AIM OF THE TASK: Start at the line in the entries below that contains "the main thread);", stop at the line that contains "From stdpp Require Import gmap strings list.", and output exactly the lines in that span, both ends included.
--------------------------------------------------
(** * Music-Transcriber: the audio capture and streaming pipeline

    A shallow embedding of the two source files of the recorder:

    - [public/audioprocessor.js]: the [AudioProcessor] worklet, whose
      [process] callback copies channel 0 of every render quantum and posts
      the copy to the main thread;
    - [src/components/Controls/RecordButton.tsx]: the [RecordButton]
      component, which owns the WebSocket, the AudioContext and the worklet
      node, forwards frames to the socket and dispatches the server's note
      events.

    JavaScript objects live in explicit stores (a heap of [Float32Array]s in
    the worklet scope, tables of sockets, audio contexts and worklet nodes on
    the main thread); a [useRef] cell holds an optional index into its table,
    so that two closures reading the same cell see the same object.  Handlers
    are written in a small state-and-exception monad. *)

From Stdlib Require Import ZArith Floats ssreflect.
From stdpp Require Import gmap strings list.

Local Open Scope string_scope.
Local Open Scope list_scope.
#[local] Set Warnings "-register-all,-rewrite-rw".

(* ===================================================================== *)
(** * public/audioprocessor.js *)
(* ===================================================================== *)

Module AudioProcessor.

(** One element of a [Float32Array]: the 32 bits of an IEEE-754 single.
    [process] only moves samples around, never computes with them. *)
Definition sample := Z.

(** A reference to a [Float32Array] object of the worklet global scope. *)
Definition loc := positive.

(** A message handed to [this.port.postMessage]: the object that was
    passed, and its contents as serialised at the time of the call (the
    structured clone the main thread receives). *)
Record message := Message { source : loc; payload : list sample }.

(** The AudioWorkletGlobalScope as far as the processor sees it: the typed
    arrays that exist, and the messages posted on the processor's port. *)
Record Scope := MkScope {
  heap : gmap loc (list sample);
  port : list message
}.

(** [new Float32Array(typedArray)]: a new typed array with its own buffer,
    of the length of [src], holding the elements of [src]. *)
Definition Float32Array_from (src : loc) (g : Scope) : loc * Scope :=
  let l := fresh (dom (heap g)) in
  (l, MkScope (<[l := default [] (heap g !! src)]> (heap g)) (port g)).

(** [this.port.postMessage(data)]. *)
Definition postMessage (data : loc) (g : Scope) : Scope :=
  MkScope (heap g) (port g ++ [Message data (default [] (heap g !! data))]).

(** [array[i] = v] on a typed array: out of range the store is ignored. *)
Definition Float32Array_set (l : loc) (i : nat) (v : sample) (g : Scope) : Scope :=
  MkScope (alter (fun buf => <[i := v]> buf) l (heap g)) (port g).

(** The rendering engine refilling (reusing) one of its own buffers. *)
Definition engine_write (l : loc) (buf : list sample) (g : Scope) : Scope :=
  MkScope (<[l := buf]> (heap g)) (port g).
--------------------------------------------------
EXERCISE RESULT:
    the main thread); a [useRef] cell holds an optional index into its table,
    so that two closures reading the same cell see the same object.  Handlers
    are written in a small state-and-exception monad. *)

From Stdlib Require Import ZArith Floats ssreflect.
From stdpp Require Import gmap strings list.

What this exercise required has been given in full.